Listed entries:
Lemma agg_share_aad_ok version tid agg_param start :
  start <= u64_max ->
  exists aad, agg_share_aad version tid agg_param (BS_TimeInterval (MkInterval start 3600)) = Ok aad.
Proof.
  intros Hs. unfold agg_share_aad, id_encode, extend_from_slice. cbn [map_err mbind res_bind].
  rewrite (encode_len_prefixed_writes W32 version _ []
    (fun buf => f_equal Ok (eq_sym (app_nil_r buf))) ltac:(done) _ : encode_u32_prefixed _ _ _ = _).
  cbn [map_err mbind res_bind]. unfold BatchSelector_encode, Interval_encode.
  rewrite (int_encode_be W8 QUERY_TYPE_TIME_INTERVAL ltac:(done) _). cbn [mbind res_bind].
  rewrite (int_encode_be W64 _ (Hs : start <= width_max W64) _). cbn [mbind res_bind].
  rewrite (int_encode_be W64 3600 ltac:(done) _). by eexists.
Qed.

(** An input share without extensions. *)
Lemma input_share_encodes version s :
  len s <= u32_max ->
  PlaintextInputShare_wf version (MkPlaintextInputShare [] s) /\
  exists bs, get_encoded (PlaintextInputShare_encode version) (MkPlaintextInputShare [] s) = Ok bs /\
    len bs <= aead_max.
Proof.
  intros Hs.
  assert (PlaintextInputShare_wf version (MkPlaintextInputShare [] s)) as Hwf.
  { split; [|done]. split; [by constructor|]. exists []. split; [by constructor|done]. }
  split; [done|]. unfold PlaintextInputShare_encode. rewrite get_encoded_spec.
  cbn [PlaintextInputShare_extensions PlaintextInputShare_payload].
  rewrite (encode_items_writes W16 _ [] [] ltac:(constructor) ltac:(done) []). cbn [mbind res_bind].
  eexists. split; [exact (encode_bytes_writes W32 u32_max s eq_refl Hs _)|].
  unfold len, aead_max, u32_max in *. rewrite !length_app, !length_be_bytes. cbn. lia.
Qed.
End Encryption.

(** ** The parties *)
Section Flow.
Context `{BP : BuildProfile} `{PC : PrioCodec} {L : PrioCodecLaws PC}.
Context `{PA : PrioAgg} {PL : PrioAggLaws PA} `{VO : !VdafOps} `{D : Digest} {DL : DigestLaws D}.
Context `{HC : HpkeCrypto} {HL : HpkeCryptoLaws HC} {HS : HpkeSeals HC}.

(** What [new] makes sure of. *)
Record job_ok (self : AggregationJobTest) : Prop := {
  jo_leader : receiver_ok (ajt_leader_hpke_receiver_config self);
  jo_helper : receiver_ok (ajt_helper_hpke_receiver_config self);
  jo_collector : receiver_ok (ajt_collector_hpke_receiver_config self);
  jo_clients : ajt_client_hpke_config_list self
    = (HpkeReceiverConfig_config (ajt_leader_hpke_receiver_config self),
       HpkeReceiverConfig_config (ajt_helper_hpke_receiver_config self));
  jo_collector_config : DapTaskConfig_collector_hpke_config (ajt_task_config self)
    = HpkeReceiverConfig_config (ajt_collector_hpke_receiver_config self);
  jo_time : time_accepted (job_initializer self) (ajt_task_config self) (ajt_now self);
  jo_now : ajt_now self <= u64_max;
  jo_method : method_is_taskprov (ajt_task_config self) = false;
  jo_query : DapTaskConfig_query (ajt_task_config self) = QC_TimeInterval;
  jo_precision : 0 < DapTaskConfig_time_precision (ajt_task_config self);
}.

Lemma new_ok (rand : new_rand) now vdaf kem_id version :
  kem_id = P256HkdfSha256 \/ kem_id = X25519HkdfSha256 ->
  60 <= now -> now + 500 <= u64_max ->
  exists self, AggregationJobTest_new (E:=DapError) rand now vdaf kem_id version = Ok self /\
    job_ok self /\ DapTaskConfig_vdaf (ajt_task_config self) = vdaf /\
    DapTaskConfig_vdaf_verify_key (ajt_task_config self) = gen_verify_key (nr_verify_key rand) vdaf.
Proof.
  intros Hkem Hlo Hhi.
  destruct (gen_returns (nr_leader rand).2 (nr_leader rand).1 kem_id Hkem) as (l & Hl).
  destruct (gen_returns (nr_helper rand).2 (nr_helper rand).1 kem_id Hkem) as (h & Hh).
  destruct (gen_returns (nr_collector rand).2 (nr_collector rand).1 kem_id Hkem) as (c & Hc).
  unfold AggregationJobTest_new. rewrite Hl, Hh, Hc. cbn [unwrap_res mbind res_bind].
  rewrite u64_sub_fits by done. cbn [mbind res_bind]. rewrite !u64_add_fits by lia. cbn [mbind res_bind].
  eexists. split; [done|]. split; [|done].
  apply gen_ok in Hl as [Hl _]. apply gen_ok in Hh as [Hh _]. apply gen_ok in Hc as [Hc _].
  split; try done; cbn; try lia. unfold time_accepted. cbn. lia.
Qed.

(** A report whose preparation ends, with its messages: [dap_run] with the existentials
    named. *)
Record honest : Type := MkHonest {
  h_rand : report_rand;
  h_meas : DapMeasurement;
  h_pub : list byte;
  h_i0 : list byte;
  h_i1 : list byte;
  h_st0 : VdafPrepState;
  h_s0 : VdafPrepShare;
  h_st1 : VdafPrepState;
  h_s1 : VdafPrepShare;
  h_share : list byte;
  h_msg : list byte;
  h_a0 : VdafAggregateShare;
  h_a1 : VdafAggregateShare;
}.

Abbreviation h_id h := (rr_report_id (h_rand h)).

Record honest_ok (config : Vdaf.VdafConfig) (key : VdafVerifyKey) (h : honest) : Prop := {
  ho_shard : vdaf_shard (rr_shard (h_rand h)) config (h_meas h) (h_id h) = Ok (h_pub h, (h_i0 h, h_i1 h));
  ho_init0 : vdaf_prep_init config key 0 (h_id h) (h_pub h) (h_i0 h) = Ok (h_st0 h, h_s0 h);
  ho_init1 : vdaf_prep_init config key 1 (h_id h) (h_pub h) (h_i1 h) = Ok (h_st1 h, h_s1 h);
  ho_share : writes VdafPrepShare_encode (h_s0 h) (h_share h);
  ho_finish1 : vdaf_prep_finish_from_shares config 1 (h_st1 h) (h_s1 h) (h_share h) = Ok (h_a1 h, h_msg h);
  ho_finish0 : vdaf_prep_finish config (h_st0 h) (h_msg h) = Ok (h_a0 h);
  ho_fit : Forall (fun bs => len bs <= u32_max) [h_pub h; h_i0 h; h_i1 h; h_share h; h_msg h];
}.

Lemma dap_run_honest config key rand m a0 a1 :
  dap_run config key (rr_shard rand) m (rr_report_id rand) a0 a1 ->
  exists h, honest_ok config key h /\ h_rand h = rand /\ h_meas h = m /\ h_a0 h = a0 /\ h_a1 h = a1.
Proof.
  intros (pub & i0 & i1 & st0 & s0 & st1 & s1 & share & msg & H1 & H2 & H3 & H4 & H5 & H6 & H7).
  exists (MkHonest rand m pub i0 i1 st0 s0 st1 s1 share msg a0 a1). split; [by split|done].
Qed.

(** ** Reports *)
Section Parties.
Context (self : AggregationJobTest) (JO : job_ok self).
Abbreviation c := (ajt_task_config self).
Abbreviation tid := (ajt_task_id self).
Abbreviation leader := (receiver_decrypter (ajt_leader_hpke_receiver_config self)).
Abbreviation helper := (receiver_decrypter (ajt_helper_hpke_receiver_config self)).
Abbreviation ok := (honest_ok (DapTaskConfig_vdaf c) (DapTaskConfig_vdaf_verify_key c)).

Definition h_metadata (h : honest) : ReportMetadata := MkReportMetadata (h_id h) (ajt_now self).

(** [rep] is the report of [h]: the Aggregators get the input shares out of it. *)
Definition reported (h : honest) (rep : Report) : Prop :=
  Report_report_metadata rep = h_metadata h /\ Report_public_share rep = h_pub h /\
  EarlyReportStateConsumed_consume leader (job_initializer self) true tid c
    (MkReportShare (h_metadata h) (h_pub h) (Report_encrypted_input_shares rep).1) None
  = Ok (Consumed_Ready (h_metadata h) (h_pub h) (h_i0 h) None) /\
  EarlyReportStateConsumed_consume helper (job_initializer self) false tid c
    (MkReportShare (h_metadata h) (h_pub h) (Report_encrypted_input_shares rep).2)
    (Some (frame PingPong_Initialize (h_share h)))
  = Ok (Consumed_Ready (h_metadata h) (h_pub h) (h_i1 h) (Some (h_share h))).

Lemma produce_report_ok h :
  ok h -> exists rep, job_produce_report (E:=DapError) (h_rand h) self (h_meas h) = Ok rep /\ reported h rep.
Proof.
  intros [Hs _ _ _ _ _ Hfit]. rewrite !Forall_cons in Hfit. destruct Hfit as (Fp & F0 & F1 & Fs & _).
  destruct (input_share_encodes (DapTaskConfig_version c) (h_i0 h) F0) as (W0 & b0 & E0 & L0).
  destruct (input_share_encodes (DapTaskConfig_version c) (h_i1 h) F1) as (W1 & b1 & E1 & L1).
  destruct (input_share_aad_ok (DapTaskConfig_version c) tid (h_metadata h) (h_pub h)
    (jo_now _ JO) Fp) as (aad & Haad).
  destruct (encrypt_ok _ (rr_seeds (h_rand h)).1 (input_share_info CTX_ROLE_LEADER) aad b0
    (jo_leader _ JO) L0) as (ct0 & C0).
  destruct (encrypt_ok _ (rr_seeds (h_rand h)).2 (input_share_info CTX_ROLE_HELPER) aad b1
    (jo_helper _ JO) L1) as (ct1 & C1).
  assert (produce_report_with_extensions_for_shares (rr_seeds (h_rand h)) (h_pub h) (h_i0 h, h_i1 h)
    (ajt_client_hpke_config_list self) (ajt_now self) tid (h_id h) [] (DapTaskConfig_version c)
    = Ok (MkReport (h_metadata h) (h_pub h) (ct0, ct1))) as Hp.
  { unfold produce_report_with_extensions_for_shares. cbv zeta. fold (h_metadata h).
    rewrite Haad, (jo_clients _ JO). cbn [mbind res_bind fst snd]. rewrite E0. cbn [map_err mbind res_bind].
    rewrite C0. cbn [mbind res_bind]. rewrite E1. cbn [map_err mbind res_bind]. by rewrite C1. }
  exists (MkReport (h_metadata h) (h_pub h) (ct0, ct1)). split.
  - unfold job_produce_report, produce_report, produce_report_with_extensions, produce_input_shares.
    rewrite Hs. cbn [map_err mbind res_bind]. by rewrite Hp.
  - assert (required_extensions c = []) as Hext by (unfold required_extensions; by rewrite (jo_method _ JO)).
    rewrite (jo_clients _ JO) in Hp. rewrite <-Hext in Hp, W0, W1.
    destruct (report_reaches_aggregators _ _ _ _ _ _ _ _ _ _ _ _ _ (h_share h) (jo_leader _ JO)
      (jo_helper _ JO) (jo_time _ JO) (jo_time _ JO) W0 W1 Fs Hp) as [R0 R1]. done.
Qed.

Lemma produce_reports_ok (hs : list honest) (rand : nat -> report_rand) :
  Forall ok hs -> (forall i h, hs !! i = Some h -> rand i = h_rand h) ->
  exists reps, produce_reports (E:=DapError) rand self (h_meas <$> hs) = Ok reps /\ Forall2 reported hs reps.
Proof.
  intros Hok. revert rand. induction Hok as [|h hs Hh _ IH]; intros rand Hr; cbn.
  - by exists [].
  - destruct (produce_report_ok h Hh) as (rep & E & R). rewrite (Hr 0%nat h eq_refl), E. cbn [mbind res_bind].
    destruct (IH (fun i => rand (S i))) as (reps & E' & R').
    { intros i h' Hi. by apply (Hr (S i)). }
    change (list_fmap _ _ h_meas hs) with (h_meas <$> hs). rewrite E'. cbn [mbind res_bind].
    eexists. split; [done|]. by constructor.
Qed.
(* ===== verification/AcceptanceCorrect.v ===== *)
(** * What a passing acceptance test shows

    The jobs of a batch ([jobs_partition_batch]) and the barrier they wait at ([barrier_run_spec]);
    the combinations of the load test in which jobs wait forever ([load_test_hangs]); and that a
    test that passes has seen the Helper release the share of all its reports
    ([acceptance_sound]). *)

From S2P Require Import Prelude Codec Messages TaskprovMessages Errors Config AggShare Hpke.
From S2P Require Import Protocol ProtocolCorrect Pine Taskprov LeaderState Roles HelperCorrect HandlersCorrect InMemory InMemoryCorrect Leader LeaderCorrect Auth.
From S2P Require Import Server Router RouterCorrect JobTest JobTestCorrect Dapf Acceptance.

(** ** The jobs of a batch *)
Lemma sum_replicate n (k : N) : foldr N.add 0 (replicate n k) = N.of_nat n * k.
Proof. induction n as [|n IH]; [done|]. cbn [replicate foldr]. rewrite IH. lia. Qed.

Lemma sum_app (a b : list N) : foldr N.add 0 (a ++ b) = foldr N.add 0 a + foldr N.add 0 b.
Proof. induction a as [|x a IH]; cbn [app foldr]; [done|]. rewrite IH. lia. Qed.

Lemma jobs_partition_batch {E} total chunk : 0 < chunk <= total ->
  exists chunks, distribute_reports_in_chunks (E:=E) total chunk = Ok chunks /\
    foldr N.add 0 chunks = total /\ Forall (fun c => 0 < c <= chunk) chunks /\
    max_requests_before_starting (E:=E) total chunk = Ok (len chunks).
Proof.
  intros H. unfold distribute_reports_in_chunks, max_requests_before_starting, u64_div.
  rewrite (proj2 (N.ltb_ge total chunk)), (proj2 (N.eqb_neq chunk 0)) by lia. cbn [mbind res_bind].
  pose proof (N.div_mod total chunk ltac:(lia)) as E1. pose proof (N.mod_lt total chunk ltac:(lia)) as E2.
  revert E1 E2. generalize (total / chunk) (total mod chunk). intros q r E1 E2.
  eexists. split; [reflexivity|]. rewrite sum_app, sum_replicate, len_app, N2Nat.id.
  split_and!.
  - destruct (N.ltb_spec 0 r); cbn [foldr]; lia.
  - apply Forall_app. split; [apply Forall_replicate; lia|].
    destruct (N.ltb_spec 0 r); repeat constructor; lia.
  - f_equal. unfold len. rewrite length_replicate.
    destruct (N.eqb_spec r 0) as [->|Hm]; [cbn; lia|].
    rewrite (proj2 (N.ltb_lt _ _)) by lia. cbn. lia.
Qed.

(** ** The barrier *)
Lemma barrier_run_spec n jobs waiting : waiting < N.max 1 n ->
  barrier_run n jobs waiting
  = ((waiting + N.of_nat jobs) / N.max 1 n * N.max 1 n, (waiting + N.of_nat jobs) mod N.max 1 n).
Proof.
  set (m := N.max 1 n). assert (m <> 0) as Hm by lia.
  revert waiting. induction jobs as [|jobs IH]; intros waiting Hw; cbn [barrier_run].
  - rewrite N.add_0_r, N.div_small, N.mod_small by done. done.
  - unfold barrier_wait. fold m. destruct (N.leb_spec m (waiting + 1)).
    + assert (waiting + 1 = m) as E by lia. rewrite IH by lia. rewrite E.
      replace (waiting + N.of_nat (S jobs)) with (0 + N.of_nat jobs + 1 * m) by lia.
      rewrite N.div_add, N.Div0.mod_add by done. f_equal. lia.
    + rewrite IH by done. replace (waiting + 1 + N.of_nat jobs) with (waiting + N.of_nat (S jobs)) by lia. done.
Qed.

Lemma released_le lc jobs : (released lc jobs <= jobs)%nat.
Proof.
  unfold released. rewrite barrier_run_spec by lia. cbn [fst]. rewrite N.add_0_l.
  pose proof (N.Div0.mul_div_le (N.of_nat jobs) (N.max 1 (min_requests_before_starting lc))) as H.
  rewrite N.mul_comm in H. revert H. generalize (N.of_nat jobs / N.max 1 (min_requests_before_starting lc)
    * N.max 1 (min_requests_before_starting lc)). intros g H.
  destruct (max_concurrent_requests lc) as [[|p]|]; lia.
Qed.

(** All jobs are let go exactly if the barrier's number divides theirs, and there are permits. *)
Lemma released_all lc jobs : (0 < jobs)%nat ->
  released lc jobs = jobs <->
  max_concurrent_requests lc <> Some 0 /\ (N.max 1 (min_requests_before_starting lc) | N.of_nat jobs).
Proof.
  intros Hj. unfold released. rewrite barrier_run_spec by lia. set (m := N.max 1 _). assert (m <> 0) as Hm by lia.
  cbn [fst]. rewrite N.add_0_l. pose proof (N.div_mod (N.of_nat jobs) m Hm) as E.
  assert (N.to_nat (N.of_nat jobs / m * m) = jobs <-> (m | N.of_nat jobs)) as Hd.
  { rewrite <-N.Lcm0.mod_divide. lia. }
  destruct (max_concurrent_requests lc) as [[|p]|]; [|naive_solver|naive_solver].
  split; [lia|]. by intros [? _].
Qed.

What is being asked:
A single number is required: the count of lines in the data that include the string "Abbreviation".

Your solution:
6